(** ** The entry point *)

Lemma main_guard P args w logger wa :
  setup_logging (log_level args) w = (Ret logger, wa) →
  main P args w =
    match main_try P args logger wa with
    | (Ret a, w') => (Ret a, w')
    | (Raise e, w') =>
        if is_KeyboardInterrupt e then
          (Raise (SystemExit 130),
           logged logger INFO "Operation cancelled by user" w')
        else if is_Exception e then
          (Raise (SystemExit 1),
           logged logger ERROR ("Unexpected error: " +:+ exn_str e) w')
        else (Raise e, w')
    end.
Proof.
  intros Hs. unfold main. rewrite (bind_Ret _ _ _ _ _ Hs). unfold try_except.
  destruct (main_try P args logger wa) as [[a|e] w']; [done|].
  destruct (is_KeyboardInterrupt e); [by autorewrite with py|].
  destruct (is_Exception e); [by autorewrite with py|done].
Qed.

Lemma setup_logging_Ret s w logger wa :
  setup_logging s w = (Ret logger, wa) →
  logger = module_name ∧ w_trace wa = w_trace w ∧
  is_Some (nameToLevel (upper s)).
Proof.
  intros Hs. destruct (nameToLevel (upper s)) as [lvl|] eqn:E.
  - destruct (setup_logging_valid s w lvl E) as (w' & Hs' & _ & _ & _ & Htr).
    rewrite Hs in Hs'. by simplify_eq.
  - destruct (setup_logging_invalid s w E) as (e & w' & Hs' & _).
    rewrite Hs in Hs'. by simplify_eq.
Qed.

Lemma init_Ret P subscription logger w arm w1 :
  AzureResourceManager_init P subscription logger w = (Ret arm, w1) →
  w_trace w1 = w_trace w ++ [EvCredential; EvClient subscription].
Proof.
  intros Hi.
  destruct (new_credential P) as [e|] eqn:Hc.
  { destruct (init_raises P subscription logger w e) as (w' & evs & Hi' & _);
      [by left|]. rewrite Hi in Hi'. by simplify_eq. }
  destruct (new_client P subscription) as [e|] eqn:Hk.
  { destruct (init_raises P subscription logger w e) as (w' & evs & Hi' & _);
      [by right|]. rewrite Hi in Hi'. by simplify_eq. }
  destruct (init_returns P subscription logger w Hc Hk) as (w' & Hi' & Htr).
  rewrite Hi in Hi'. by simplify_eq.
Qed.

Lemma environment_tags_lookup environment k :
  environment_tags environment !! k =
    if bool_decide (k = "Environment") then Some environment
    else if bool_decide (k = "ManagedBy") then Some "DevOps-Automation"
    else if bool_decide (k = "Project") then Some "DevOps-Tools"
    else None.
Proof.
  unfold environment_tags. repeat case_bool_decide; by simplify_map_eq.
Qed.

Lemma create_trace P self name location tags w :
  ∃ res w' rest,
    create_resource_group P self name location tags w = (res, w') ∧
    w_trace w' = w_trace w ++ EvCallCreate name location tags :: rest ∧
    Forall (λ ev, is_call_create ev = false) rest ∧
    (∀ e, res = Raise e → is_Exception e = false).
Proof.
  destruct (create_or_update P name
    {| p_location := location; p_tags := tags_or_empty tags |})
    as [e|r] eqn:Hp.
  - destruct (is_Exception e) eqn:He.
    + destruct (create_returns_false P self name location tags w e Hp He)
        as (w' & -> & Htr).
      eexists _, _, _. split; [done|]. split; [exact Htr|].
      split; [by repeat constructor|done].
    + destruct (create_propagates P self name location tags w e Hp He)
        as (w' & -> & Htr).
      eexists _, _, _. split; [done|]. split; [exact Htr|].
      split; [by repeat constructor|]. intros e' ?. by simplify_eq.
  - destruct (create_returns_true P self name location tags w r Hp)
      as (w' & -> & Htr).
    eexists _, _, _. split; [done|]. split; [exact Htr|].
    split; [by repeat constructor|done].
Qed.

(** * The dispatch of [main], once the logger and the facade are built *)

Section Dispatch.

Context (P : Provider) (args : Args) (w : World).
Context (logger : string) (wa : World).
Context (arm : AzureResourceManager) (w1 : World).

Hypothesis Hsetup : setup_logging (log_level args) w = (Ret logger, wa).
Hypothesis Hinit :
  AzureResourceManager_init P (subscription_id args) logger wa = (Ret arm, w1).

Lemma trace_before_dispatch :
  w_trace w1 = w_trace w ++ [EvCredential; EvClient (subscription_id args)].
Proof.
  destruct (setup_logging_Ret _ _ _ _ Hsetup) as (_ & <- & _).
  exact (init_Ret _ _ _ _ _ _ Hinit).
Qed.

Lemma main_try_create name :
  action args = "create" → resource_group args = Some name → name ≠ "" →
  main_try P args logger wa =
    bind (create_resource_group P arm name (location args)
            (Some (environment_tags (environment args))))
      (λ success : bool,
         if success then
           logger_info logger
             "Resource group creation completed successfully" ;;;
           sys_exit 0
         else
           logger_error logger "Resource group creation failed" ;;;
           sys_exit 1) w1.
Proof.
  intros Ha Hrg Hne. unfold main_try. rewrite (bind_Ret _ _ _ _ _ Hinit).
  rewrite bool_decide_eq_true_2 by done. rewrite Hrg.
  rewrite bool_decide_eq_false_2 by done. by rewrite bind_ret.
Qed.

Lemma main_try_list :
  action args = "list" →
  main_try P args logger wa =
    bind (list_resource_groups P arm)
      (λ resource_groups,
         match resource_groups with
         | Some groups =>
             logger_info logger "Resource Groups:" ;;;
             log_groups logger groups ;;;
             sys_exit 0
         | None =>
             logger_error logger "Failed to list resource groups" ;;;
             sys_exit 1
         end) w1.
Proof.
  intros Ha. unfold main_try. rewrite (bind_Ret _ _ _ _ _ Hinit).
  rewrite bool_decide_eq_false_2 by by rewrite Ha.
  by rewrite bool_decide_eq_true_2 by done.
Qed.

Lemma main_create_returns name b w2 :
  action args = "create" → resource_group args = Some name → name ≠ "" →
  create_resource_group P arm name (location args)
    (Some (environment_tags (environment args))) w1 = (Ret b, w2) →
  main P args w =
    if b then
      (Raise (SystemExit 0),
       logged logger INFO "Resource group creation completed successfully" w2)
    else
      (Raise (SystemExit 1),
       logged logger ERROR "Resource group creation failed" w2).
Proof.
  intros Ha Hrg Hne Hc.
  rewrite (main_guard _ _ _ _ _ Hsetup), (main_try_create name Ha Hrg Hne).
  rewrite (bind_Ret _ _ _ _ _ Hc).
  by destruct b; autorewrite with py.
Qed.

Lemma main_list_returns r w2 :
  action args = "list" →
  list_resource_groups P arm w1 = (Ret r, w2) →
  main P args w =
    match r with
    | Some groups =>
        (Raise (SystemExit 0),
         (log_groups logger groups
            (logged logger INFO "Resource Groups:" w2)).2)
    | None =>
        (Raise (SystemExit 1),
         logged logger ERROR "Failed to list resource groups" w2)
    end.
Proof.
  intros Ha Hl.
  rewrite (main_guard _ _ _ _ _ Hsetup), (main_try_list Ha).
  rewrite (bind_Ret _ _ _ _ _ Hl).
  destruct r as [groups|]; autorewrite with py; [|done].
  destruct (log_groups_eq logger groups
              (logged logger INFO "Resource Groups:" w2)) as (w3 & Hg & _).
  rewrite (bind_Ret _ _ _ _ _ Hg). by rewrite Hg.
Qed.

(** C1. An invocation with action=create and a resource-group name (a
    non-empty one: the script takes an empty name for a missing one), once
    its logger and its facade are built, calls the facade's create operation
    exactly once, with the given name and location and with a tag mapping
    that holds exactly Environment (the --environment value), ManagedBy =
    "DevOps-Automation" and Project = "DevOps-Tools": every other key is
    absent. *)
Theorem create_called_with_environment_tags name :
  action args = "create" → resource_group args = Some name → name ≠ "" →
  ∃ tags rest,
    w_trace (main P args w).2 =
      w_trace w ++
        [EvCredential; EvClient (subscription_id args);
         EvCallCreate name (location args) (Some tags)] ++ rest ∧
    Forall (λ ev, is_call_create ev = false) rest ∧
    ∀ k, tags !! k =
      if bool_decide (k = "Environment") then Some (environment args)
      else if bool_decide (k = "ManagedBy") then Some "DevOps-Automation"
      else if bool_decide (k = "Project") then Some "DevOps-Tools"
      else None.
Proof.
  intros Ha Hrg Hne.
  rewrite (main_guard _ _ _ _ _ Hsetup), (main_try_create name Ha Hrg Hne).
  destruct (create_trace P arm name (location args)
              (Some (environment_tags (environment args))) w1)
    as (res & w2 & rest & Hc & Htr & Hrest & Hexn).
  rewrite trace_before_dispatch in Htr.
  exists (environment_tags (environment args)).
  destruct res as [[|]|e].
  - rewrite (bind_Ret _ _ _ _ _ Hc). autorewrite with py. simpl.
    eexists. split; [|split; [|apply environment_tags_lookup]].
    + trace_norm. rewrite Htr, <- !app_assoc. simpl. reflexivity.
    + apply Forall_app. split; [done|]. by repeat constructor.
  - rewrite (bind_Ret _ _ _ _ _ Hc). autorewrite with py. simpl.
    eexists. split; [|split; [|apply environment_tags_lookup]].
    + trace_norm. rewrite Htr, <- !app_assoc. simpl. reflexivity.
    + apply Forall_app. split; [done|]. by repeat constructor.
  - rewrite (bind_Raise _ _ _ _ _ Hc). rewrite (Hexn e eq_refl).
    destruct (is_KeyboardInterrupt e); simpl.
    + eexists. split; [|split; [|apply environment_tags_lookup]].
      * trace_norm. rewrite Htr, <- !app_assoc. simpl. reflexivity.
      * apply Forall_app. split; [done|]. by repeat constructor.
    + exists rest. split; [|split; [done|apply environment_tags_lookup]].
      rewrite Htr, <- !app_assoc. simpl. reflexivity.
Qed.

- WHAT YOU ARE ASKED TO DO: Return every line of the listing that has the word "EvCallCreate" in it.

- FINAL ANSWER:
    w_trace w' = w_trace w ++ EvCallCreate name location tags :: rest ∧
         EvCallCreate name (location args) (Some tags)] ++ rest ∧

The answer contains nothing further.